Exploring the Potential of Managed Airflow in Azure Data Factory

Microsoft recently made an announcement regarding the integration of Apache Airflow within its Azure cloud offering. Following much anticipation, a public preview of Managed Airflow in Azure Data Factory is now in place and can be tested across several Azure regions. This blog post will attempt to explain the basics of Airflow, how the Azure integration works and how you can potentially use it to your advantage.

What is Apache Airflow?

Apache Airflow is a community-driven open-source platform to programmatically author, schedule and monitor data workflows. Since its initial development by Airbnb and subsequent adoption by many companies worldwide including Yahoo, Intel and PayPal, it has become an important and popular feature of the Apache ecosystem.

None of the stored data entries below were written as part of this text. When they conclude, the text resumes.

(** ** The script's functions *)

(** Lines 48-74. *)
Definition setupAutocomplete : M unit :=
  startInput <- getElementById "start-location";;
  endInput <- getElementById "end-location";;
  (if truthy startInput then
     a <- new_Autocomplete startInput;;
     modify (set_autocompleteStart (Some a));;
     m <- gets map;;
     autocomplete_bindTo Start "bounds" m;;
     autocomplete_addListener Start "place_changed" start_place_changed
   else ret tt);;
  (if truthy endInput then
     a <- new_Autocomplete endInput;;
     modify (set_autocompleteEnd (Some a));;
     m <- gets map;;
     autocomplete_bindTo End_ "bounds" m;;
     autocomplete_addListener End_ "place_changed" end_place_changed
   else ret tt).

(** Lines 76-126. *)
Definition setupEventListeners : M unit :=
  searchBtn <- getElementById "search-btn";;
  (if truthy searchBtn
   then addEventListener searchBtn "click" performSearch_handler
   else ret tt);;
  directionsBtn <- getElementById "directions-btn";;
  (if truthy directionsBtn
   then addEventListener directionsBtn "click" calculateDirections_handler
   else ret tt);;
  clearBtn <- getElementById "clear-btn";;
  (if truthy clearBtn
   then addEventListener clearBtn "click" clearMap_handler
   else ret tt);;
  myLocationBtn <- getElementById "my-location-btn";;
  (if truthy myLocationBtn
   then addEventListener myLocationBtn "click" getCurrentLocation_handler
   else ret tt);;
  mapTypeSelect <- getElementById "map-type";;
  (if truthy mapTypeSelect
   then addEventListener mapTypeSelect "change" mapType_change
   else ret tt);;
  trafficToggle <- getElementById "traffic-toggle";;
  (if truthy trafficToggle then
     trafficLayer <- new_TrafficLayer;;
     addEventListener trafficToggle "change" (traffic_change trafficLayer)
   else ret tt);;
  map_addListener "click" map_click.

(** The options literal of lines 13-18. *)
Definition san_francisco : LatLng := {| lat := 37.7749; lng := -122.4194 |}.

Definition initMap_options : MapOptions :=
  {| o_zoom := 13; o_center := san_francisco;
     o_mapTypeControl := true; o_streetViewControl := true;
     o_fullscreenControl := true; o_zoomControl := true |}.

(** Lines 10-46. *)
Definition initMap (mapDivOk : option Node -> bool) : M unit :=
  mapEl <- getElementById "map";;
  m <- new_Map mapDivOk mapEl initMap_options;;
  modify (set_map (Some m));;
  ds <- new_DirectionsService;;
  modify (set_directionsService (Some ds));;
  panelEl <- getElementById "directions-panel";;
  dr <- new_DirectionsRenderer true panelEl;;
  modify (set_directionsRenderer (Some dr));;
  m <- gets map;;
  directionsRenderer_setMap m;;
  m <- gets map;;
  ps <- new_PlacesService m;;
  modify (set_placesService (Some ps));;
  setupAutocomplete;;
  getCurrentLocation;;
  setupEventListeners;;
  directionsRenderer_addListener "directions_changed" directions_changed.

(** ** What happens after initialization *)

Definition rendered_route (w : World) : option DirectionsResult :=
  directionsRenderer w ≫= directions.

Definition with_place (p : Place) (a : Autocomplete) : Autocomplete :=
  {| ac_id := ac_id a; ac_input := ac_input a; ac_bindings := ac_bindings a;
     ac_place := Some p |}.

(** The page once [initMap] has run on a freshly loaded document. *)
Definition initialized (mapDivOk : option Node -> bool) (doc : gmap string Element) : World :=
  snd (initMap mapDivOk (initial_world doc)).

(** ** Closed form of initialization *)

Definition guarded_listener (doc : gmap string Element) (n : Node) (ev : string)
    (h : Handler) : list Listener :=
  if truthy (node_of doc n) then [mkListener (OnNode n) ev h] else [].

Definition bump (b : bool) (n : ObjId) : ObjId := if b then S n else n.

(** The world [initMap] leaves behind when the provider builds the view. *)
Definition after_initMap (w : World) : World :=
  let doc := document w in
  let n := next_obj w in
  let s := truthy (node_of doc "start-location") in
  let e := truthy (node_of doc "end-location") in
  let t := truthy (node_of doc "traffic-toggle") in
  let start_id := 4 + n in
  let end_id := bump s start_id in
  let layer_id := bump e end_id in
  {| map := Some {| mv_id := n; mapDiv := node_of doc "map"; zoom := 13;
                    center := san_francisco; mapTypeId := None;
                    mapTypeControl := true; streetViewControl := true;
                    fullscreenControl := true; zoomControl := true |};
     directionsService := Some (mkDirectionsService (1 + n));
     directionsRenderer :=
       Some {| dr_id := 2 + n; draggable := true;
               panel := node_of doc "directions-panel";
               dr_map := Some n; directions := None |};
     placesService := Some (mkPlacesService (3 + n) (Some n));
     autocompleteStart :=
       if s then Some {| ac_id := start_id; ac_input := Some "start-location";
                         ac_bindings := [("bounds", Some n)]; ac_place := None |}
       else autocompleteStart w;
     autocompleteEnd :=
       if e then Some {| ac_id := end_id; ac_input := Some "end-location";
                         ac_bindings := [("bounds", Some n)]; ac_place := None |}
       else autocompleteEnd w;
     markers := markers w;
     currentLocationMarker := currentLocationMarker w;
     document := doc;
     trafficLayers :=
       if t then <[layer_id := None]> (trafficLayers w) else trafficLayers w;
     listeners :=
       listeners w
       ++ (if s then [mkListener (OnObject start_id) "place_changed" start_place_changed]
           else [])
       ++ (if e then [mkListener (OnObject end_id) "place_changed" end_place_changed]
           else [])
       ++ guarded_listener doc "search-btn" "click" performSearch_handler
       ++ guarded_listener doc "directions-btn" "click" calculateDirections_handler
       ++ guarded_listener doc "clear-btn" "click" clearMap_handler
       ++ guarded_listener doc "my-location-btn" "click" getCurrentLocation_handler
       ++ guarded_listener doc "map-type" "change" mapType_change
       ++ guarded_listener doc "traffic-toggle" "change" (traffic_change layer_id)
       ++ [mkListener (OnObject n) "click" map_click;
           mkListener (OnObject (2 + n)) "directions_changed" directions_changed];
     next_obj := bump t layer_id;
     calls := calls w ++ [geolocation_request] |}.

The platform is Python-based and allows for the visual management of DAGs. ‘DAGs’ stands for Directed Acyclic Graphs and users of platforms like Apache Spark and Hadoop might already be familiar with them. A DAG resembles a flow chart featuring nodes connected by edges and these represent various tasks to be executed along with their dependencies. The ‘acyclic’ part of the name is referring to the fact that the tasks cannot be self-referential or dependent on themselves, thus avoiding infinite cycles.

Example of a DAG flow

Within Airflow, DAGs are declared in Python and define tasks for execution. The ability to configure the tasks in Python using various operators and libraries makes Airflow dynamic and extensible. This flexibility is one of the main reasons for Airflow’s popularity. Another advantage of Airflow is its scalability, which allows for the scheduling and orchestration of various worker nodes on demand. The interface makes it easy to manage and monitor workflows alongside troubleshooting logging and problems.

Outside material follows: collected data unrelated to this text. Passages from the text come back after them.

(** [ClarificationResponse] of the clarification schema. *)
Module ClarificationResponse.
Record t := mk {
  message : string;
  respondedBy : ObjectId;
  createdAt : Z
}.
End ClarificationResponse.

(** [TaskClarificationDocument]; [timestamps: true] adds both time stamps. *)
Module TaskClarification.
Record t := mk {
  task : ObjectId;
  workspace : ObjectId;
  question : string;
  askedBy : ObjectId;
  responses : list ClarificationResponse.t;
  createdAt : Z;
  updatedAt : Z
}.
End TaskClarification.

Global Instance Project_eq_dec : EqDecision Project.t.
Proof. solve_decision. Defined.
Global Instance Member_eq_dec : EqDecision Member.t.
Proof. solve_decision. Defined.
Global Instance Task_eq_dec : EqDecision Task.t.
Proof. solve_decision. Defined.
Global Instance ClarificationResponse_eq_dec : EqDecision ClarificationResponse.t.
Proof. solve_decision. Defined.
Global Instance TaskClarification_eq_dec : EqDecision TaskClarification.t.
Proof. solve_decision. Defined.

(** ** The database *)

Record Db := mkDb {
  projects : gmap string Project.t;
  tasks : gmap string Task.t;
  members : list Member.t;
  clarifications : gmap string TaskClarification.t
}.

(** The model calls a service awaits, in the order it awaits them. *)
Inductive DbCall :=
| Project_findById (id : ObjectId)
| Member_exists (userId workspaceId : ObjectId)
| Task_findById (id : ObjectId)
| Task_findOne (id : ObjectId)
| Task_save (id : ObjectId)
| Task_findByIdAndUpdate (id : ObjectId)
| Task_find
| Task_countDocuments
| Task_findOneAndDelete (id : ObjectId)
| Clarification_find
| Clarification_create (id : ObjectId)
| Clarification_findOneAndUpdate (id : ObjectId).

Global Instance DbCall_eq_dec : EqDecision DbCall.
Proof. solve_decision. Defined.

Definition isMemberCheck (c : DbCall) : bool :=
  match c with Member_exists _ _ => true | _ => false end.

(** ** The service monad: database state, errors, and the calls made *)

Definition M (A : Type) : Type := Db → (Exc + A) * Db * list DbCall.

Global Instance M_ret : MRet M := λ A a db, (inr a, db, []).

Global Instance M_bind : MBind M := λ A B f m db,
  match m db with
  | (inl e, db', cs) => (inl e, db', cs)
  | (inr a, db', cs) => let '(r, db'', cs') := f a db' in (r, db'', cs ++ cs')
  end.

Definition throw {A} (e : Exc) : M A := λ db, (inl e, db, []).

Definition outcome {A} (r : (Exc + A) * Db * list DbCall) : Exc + A := r.1.1.
Definition finalDb {A} (r : (Exc + A) * Db * list DbCall) : Db := r.1.2.
Definition callsOf {A} (r : (Exc + A) * Db * list DbCall) : list DbCall := r.2.

(** The environment of one request: the clock read by [new Date()] and by
    the schema time stamps, and the [_id] the driver generates for a new
    document. *)
Record Env := mkEnv { now : Z; freshId : ObjectId }.

(** ** Request payloads *)

(** A JavaScript value as the services meet it in a request body. *)
Inductive JsValue := JsUndefined | JsNull | JsString (s : string).

Global Instance JsValue_eq_dec : EqDecision JsValue.
Proof. solve_decision. Defined.

(** The [assignedTo] property of a body, of type [string | null] and
    optional: the key may be missing, or present with one of the values. *)
Inductive AssigneeField :=
| Absent
| Present (v : JsValue).

Definition assigneeValue (a : AssigneeField) : JsValue :=
  match a with Absent => JsUndefined | Present v => v end.

Definition optValue (o : option string) : JsValue :=
  match o with Some s => JsString s | None => JsUndefined end.

(** The body of [createTaskService]. *)
Module CreateTaskPayload.
Record t := mk {
  title : string;
  description : option string;
  priority : string;
  status : string;
  assignedTo : AssigneeField;
  dueDate : option string
}.
End CreateTaskPayload.

(** [UpdateTaskPayload]: every property is optional; [None] is a property
    that is missing or [undefined]. *)
Module UpdateTaskPayload.
Record t := mk {
  title : option string;
  description : option string;
  priority : option string;
  status : option string;
  assignedTo : AssigneeField;
  dueDate : option string
}.
End UpdateTaskPayload.

(** [Object.entries(body)]: the own properties of the body. A property held
    as [None] is listed with the value [undefined], which is how the
    services tell it from a provided one. *)
Definition Object_entries (body : UpdateTaskPayload.t) : list (string * JsValue) :=
  [("title", optValue (UpdateTaskPayload.title body));
   ("description", optValue (UpdateTaskPayload.description body));
   ("priority", optValue (UpdateTaskPayload.priority body));
   ("status", optValue (UpdateTaskPayload.status body))]
  ++ match UpdateTaskPayload.assignedTo body with
     | Absent => []
     | Present v => [("assignedTo", v)]
     end
  ++ [("dueDate", optValue (UpdateTaskPayload.dueDate body))].

(** [updatePayload]: the object handed to [findByIdAndUpdate]; a field that
    is [None] is a key the object does not have. [assignedTo] holds
    [Some None] for the value [null]. *)
Record UpdatePayload := mkUpdate {
  set_status : option string;
  set_title : option string;
  set_description : option string;
  set_priority : option string;
  set_dueDate : option string;
  set_assignedTo : option (option ObjectId)
}.

Definition keyIf {A} (k : string) (o : option A) : list string :=
  match o with Some _ => [k] | None => [] end.

(** [Object.keys(updatePayload)]. *)
Definition Object_keys (u : UpdatePayload) : list string :=
  keyIf "status" (set_status u) ++ keyIf "title" (set_title u)
  ++ keyIf "description" (set_description u) ++ keyIf "priority" (set_priority u)
  ++ keyIf "dueDate" (set_dueDate u) ++ keyIf "assignedTo" (set_assignedTo u).

(** The filters and the pagination of [getAllTasksService]. *)
Module Filters.
Record t := mk {
  projectId : option string;
  status : option (list string);
  priority : option (list string);
  assignedTo : option (list string);
  keyword : option string;
  dueDate : option string
}.
End Filters.

Module Pagination.
Record t := mk { pageSize : Z; pageNumber : Z }.
End Pagination.

(** [TaskPriorityEnum.MEDIUM] and [TaskStatusEnum.TODO]: [enums/task.enum.ts]
    is not part of the sources; the values are the names the specification
    gives. *)
Definition TaskPriorityEnum_MEDIUM : string := "MEDIUM".
Definition TaskStatusEnum_TODO : string := "TODO".

(** ** The models: what each awaited call does to the database *)

(** The [query] object [getAllTasksService] builds. The due date is the
    [Date] made by [new Date(..)], [Some None] for an invalid one. *)
Record TaskQuery := mkQuery {
  q_workspace : ObjectId;
  q_project : option ObjectId;
  q_status : option (list string);
  q_priority : option (list string);
  q_assignedTo : option (list string);
  q_title : option string;
  q_dueDate : option (option Z)
}.

Definition newestFirstTask : relation (ObjectId * Task.t) :=
  λ a b, Task.createdAt b.2 ≤ Task.createdAt a.2.

Definition newestFirstClarification : relation (ObjectId * TaskClarification.t) :=
  λ a b, TaskClarification.createdAt b.2 ≤ TaskClarification.createdAt a.2.

Global Instance newestFirstTask_dec : RelDecision newestFirstTask.
Proof. intros a b. unfold newestFirstTask. apply _. Defined.

Global Instance newestFirstClarification_dec : RelDecision newestFirstClarification.
Proof. intros a b. unfold newestFirstClarification. apply _. Defined.

(** [.limit(n)]: zero is no limit, and the driver reads a negative limit as
    its absolute value. *)
Definition applyLimit {A} (n : Z) (l : list A) : list A :=
  if n =? 0 then l else take (Z.to_nat (Z.abs n)) l.

Definition inOpt (o : option (list string)) (x : string) : bool :=
  match o with Some l => bool_decide (x ∈ l) | None => true end.

Section Services.
Context `{Externals}.

(** The schema's cast of a date written as a string: the empty string is
    stored as no date, a string the cast cannot read is refused. *)
Definition castDate (s : string) : Exc + option Z :=
  if truthy s then
    match schemaDate s with
    | Some d => inr (Some d)
    | None => inl (MongoError "Cast to date failed")
    end
  else inr None.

Why use Managed Airflow in Azure?

The main advantage of Managed Airflow is combining the best of both worlds – using the flexibility and extensibility of Airflow powered by an active open community alongside the convenience and security of an Azure-managed environment. ADF jobs can now be executed within Airflow DAGs, thus giving a welcome extension to ADF’s orchestration capabilities. Managed Airflow in ADF has the following key features:

  • Ease of set-up – Managed Airflow allows for a quick automated setup of a fully managed environment in Data Factory. Normally Airflow has a complex setup involving some components for which it is often used in conjunction with Kubernetes, so this is a significant step up in terms of convenience.
  • Built-in security and authentication – Secure automatic encryption and Azure Active Directory role-based authentication makes it easier to address security concerns.
  • Autoscaling – automatic scaling of worker nodes that uses minimum and maximum number of allowed nodes.
  • Automatic upgrades – the ADF Managed Airflow version will be upgraded periodically following the schedule of upgrades and patches of the normal version.
  • Integration with Azure – Managed Airflow in ADF makes it easy to use other components of Azure such as ADF pipelines, Cosmos DB, Azure Key Vault, Azure Monitor, ADLS Gen 2 to name a few.

 

Creating a new Managed Airflow environment.

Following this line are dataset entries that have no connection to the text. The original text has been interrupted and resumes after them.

(** * Steem-Curation-Extension: the curation-efficiency pipeline

    A shallow embedding of
      - [getPostCached]                (src/post/votes/votes.js),
      - [getHistoricCurationRewards]   (src/post/votes/votes.js),
      - [VoterTip.prefetchEfficiencyData] (src/post/votes/VoterTip.js),
      - [EfficiencyScatter]            (src/post/votes/votes.js),
    followed by the properties of the written specification that are
    settled on it.

    Conventions of the embedding.
      - A JavaScript number is a [number]: a rational, or one of NaN,
        +Infinity, -Infinity.  The efficiency computation of the
        aggregator rounds every sum, product and quotient to the
        nearest double ([fadd], [fmul], [fdiv]); the chart, the fetch
        window and the time labels compute on whole percentages,
        milliseconds and seconds with [add], [mul] and [div], which
        are exact.  Signed zero is not modelled.
      - [await] on a promise reads the value the promise settles to; the
        run of one tip is sequential, as in the source.
      - The DOM, the labels and colours of the chart and the calls to
        [chart.update] have no effect on the modelled state. *)

From Stdlib Require Import QArith Qround Qabs Qpower ZArith Lia Lqa.
From Stdlib Require Import Permutation Sorted.
From stdpp Require Import base option list strings gmap.
(** * decoding_SSP: the SSP vector algebra, the vocabulary cleanup, the
    coupling builder and the robust phase-difference decoder.

    The notebook's code is embedded function by function.  Two numeric
    readings are used:
    - binary64 floats ([PrimFloat]) for the code that only adds, multiplies
      and compares numbers (cleanup, coupling builder, decode loop);
    - exact real and complex arithmetic ([R], [C]) for the code that goes
      through [fft], [ifft], [exp], [angle] and complex powers, whose
      floating-point results depend on the FFT library.  Rounding is not
      modelled there: an equality of this layer is the identity that the
      floating-point code approximates. *)

From Stdlib Require Import List ZArith Lia Bool Arith PeanoNat.
From Stdlib Require Import Floats.PrimFloat Floats.SpecFloat Floats.FloatOps.
From Stdlib Require Import Floats.FloatAxioms Uint63.
From Stdlib Require Import Permutation Sorted.
From Stdlib Require Import Reals Lra.
Import ListNotations.
Set Warnings "-inexact-float".

(** * Outcomes of a Python call *)

Inductive exn : Set := ValueError | IndexError | ZeroDivisionError.

Inductive result (A : Type) : Type :=
| Ok (a : A)
| Raise (e : exn).
Arguments Ok {A} a.
Arguments Raise {A} e.

Definition rbind {A B} (c : result A) (k : A -> result B) : result B :=
  match c with
  | Ok a => k a
  | Raise e => Raise e
  end.

Notation "x <- c ;; k" := (rbind c (fun x => k))
  (at level 61, c at next level, right associativity).

(** * Element types of numpy arrays *)

Class Scalar (A : Type) : Type := {
  s0 : A;
  sadd : A -> A -> A;
  ssub : A -> A -> A;
  smul : A -> A -> A;
  sdiv : A -> A -> A;
  sopp : A -> A
}.

#[export] Instance float_Scalar : Scalar float := {|
  s0 := 0%float;
  sadd := PrimFloat.add;
  ssub := PrimFloat.sub;
  smul := PrimFloat.mul;
  sdiv := PrimFloat.div;
  sopp := PrimFloat.opp
|}.

#[export] Instance R_Scalar : Scalar R := {|
  s0 := 0%R;
  sadd := Rplus;
  ssub := Rminus;
  smul := Rmult;
  sdiv := Rdiv;
  sopp := Ropp
|}.

(** * Python sequences and one-dimensional numpy arrays *)

Module Py.

(** [range(lo, hi)] *)
Definition range (lo hi : nat) : list nat := seq lo (hi - lo).

(** A slice bound [i] of a sequence of length [len]: negative bounds count
    from the end, and every bound is clamped into [0..len]. *)
Definition bound (len : nat) (i : Z) : nat :=
  if (i <? 0)%Z then Z.to_nat (Z.max 0 (Z.of_nat len + i))
  else Nat.min len (Z.to_nat i).

Definition start_of (len : nat) (start : option Z) : nat :=
  match start with Some i => bound len i | None => 0 end.

Definition stop_of (len : nat) (stop : option Z) : nat :=
  match stop with Some i => bound len i | None => len end.

(** [l[start:stop]] *)
Definition slice {A} (l : list A) (start stop : option Z) : list A :=
  let s := start_of (length l) start in
  let e := stop_of (length l) stop in
  firstn (e - s) (skipn s l).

Why is Managed Airflow important?

This is a welcome announcement and we’re excited to see how Managed Airflow develops within ADF. This feature will help Azure users get more customisation and extensibility beyond what ADF’s orchestration normally provides, and the convenience of the managed environment could resolve some of the problems that existing Apache Airflow users are facing. Those who might benefit the most from this feature are those seeking a ‘lift and shit’ of their existing DAGs within Azure. We’ll continue exploring and posting about this tool as it gets further developed by the Azure and open-source community.